Given a wet bulb temperature value and another parameter, say humidity ratio, the dew point temperature can be obtained by drawing a horizontal straight line from the intersection point of the given parameters until it intersects with the curved line representing the saturation point.
The saturation line represents the maximum amount of water vapor that the air can hold at a given temperature. The intersection point between the straight line and the saturation line represents the dew point temperature, which can be read on the horizontal axis of the chart.
This process is illustrated in the diagram below.
Importance of Dew Point and Wet Bulb Temperature
Dew point and wet bulb temperatures are key parameters in determining the properties and behavior of moist air, which is a common component of many industrial and environmental processes.
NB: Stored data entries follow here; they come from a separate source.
(* ===== verification/AddressOrder.v ===== *)
(** * Sorting by address

    [.sort((a, b) => (a.address < b.address ? -1 : a.address > b.address ? 1 : 0))],
    which the reward allocations and the Merkle tree use.  The sort is stable,
    which fixes its result; addresses are ASCII, for which JavaScript's order
    of strings is that of their bytes. *)

From stdpp Require Import sorting.
From Stdlib Require Import OrdersEx.
From S2P Require Import Prelude.
Open Scope Z_scope.

Section key.
Context {A : Type} (key : A → string).

Definition before_by (a b : A) : bool :=
  match String_as_OT.compare (key a) (key b) with Lt => true | _ => false end.
Fixpoint insert_by (e : A) (l : list A) : list A :=
  match l with
  | [] => [e]
  | x :: l' => if before_by x e then x :: insert_by e l' else e :: l
  end.
Definition sort_by (l : list A) : list A := foldr insert_by [] l.

Definition sorted_before (a b : A) : Prop := before_by a b = true ∨ a = b.

Lemma before_by_lt a b : before_by a b = true ↔ String_as_OT.lt (key a) (key b).
Proof. unfold before_by, String_as_OT.lt. by destruct (String_as_OT.compare _ _). Qed.

#[export] Instance sorted_before_trans : Transitive sorted_before.
Proof.
  intros a b c [Hab| ->] [Hbc| <-]; try (by left); try (by right). left.
  rewrite before_by_lt in *. by etransitivity.
Qed.
#[export] Instance sorted_before_antisym : AntiSymm (=) sorted_before.
Proof.
  intros a b [Hab|Hab] [Hba|Hba]; try done. rewrite before_by_lt in *.
  destruct (StrictOrder_Irreflexive (key a)). by etransitivity.
Qed.

Lemma insert_by_perm e l : insert_by e l ≡ₚ e :: l.
Proof.
  induction l as [|x l IH]; cbn; [done|]. destruct (before_by x e); [|done]. rewrite IH. constructor.
Qed.
Lemma sort_by_perm l : sort_by l ≡ₚ l.
Proof. induction l as [|e l IH]; cbn; [done|]. by rewrite insert_by_perm, IH. Qed.

Lemma before_by_total a b : key a ≠ key b → before_by a b = false → before_by b a = true.
Proof.
  intros Hne Hb. apply before_by_lt. unfold before_by in Hb.
  destruct (String_as_OT.compare_spec (key a) (key b)); try done.
Qed.

Lemma insert_by_sorted e l :
  key e ∉ (key <$> l) → Sorted sorted_before l → Sorted sorted_before (insert_by e l).
Proof.
  induction l as [|x l IH]; intros Hn Hs; cbn; [repeat constructor|].
  rewrite fmap_cons, not_elem_of_cons in Hn. destruct Hn as [Hne Hn].
  apply Sorted_inv in Hs as [Hs Hhd]. destruct (before_by x e) eqn:Hb.
  - constructor; [by apply IH|]. destruct l as [|y l]; cbn; [constructor; by left|].
    apply HdRel_inv in Hhd. destruct (before_by y e); constructor; [done|by left].
  - constructor; [by constructor|]. constructor. left. by apply before_by_total.
Qed.
Lemma sort_by_sorted l :
  NoDup (key <$> l) → Sorted sorted_before (sort_by l).
Proof.
  induction l as [|e l IH]; cbn; [constructor|]. intros [Hn Hl]%NoDup_cons.
  apply insert_by_sorted; [|by apply IH]. by rewrite sort_by_perm.
Qed.

Lemma sort_by_canonical l1 l2 :
  NoDup (key <$> l1) → l1 ≡ₚ l2 → sort_by l1 = sort_by l2.
Proof.
  intros Hn Hp. apply (Sorted_unique sorted_before).
  - by apply sort_by_sorted.
  - apply sort_by_sorted. by rewrite <- Hp.
  - by rewrite !sort_by_perm.
Qed.
End key.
Hence, understanding these parameters is important in the design and operation of systems that involve gas-vapor mixtures.
For example, it can help to prevent condensation and subsequent damage to equipment, structures, or products that are sensitive to moisture. In HVAC systems, knowing the dew point temperature is critical in order to prevent moisture buildup in air ducts and on cooling coils.
Furthermore, they can be used to calculate the relative humidity of the air. Relative humidity is a key factor in many industrial and environmental processes, such as drying and storage of food products, production of paper, and control of mold growth in buildings.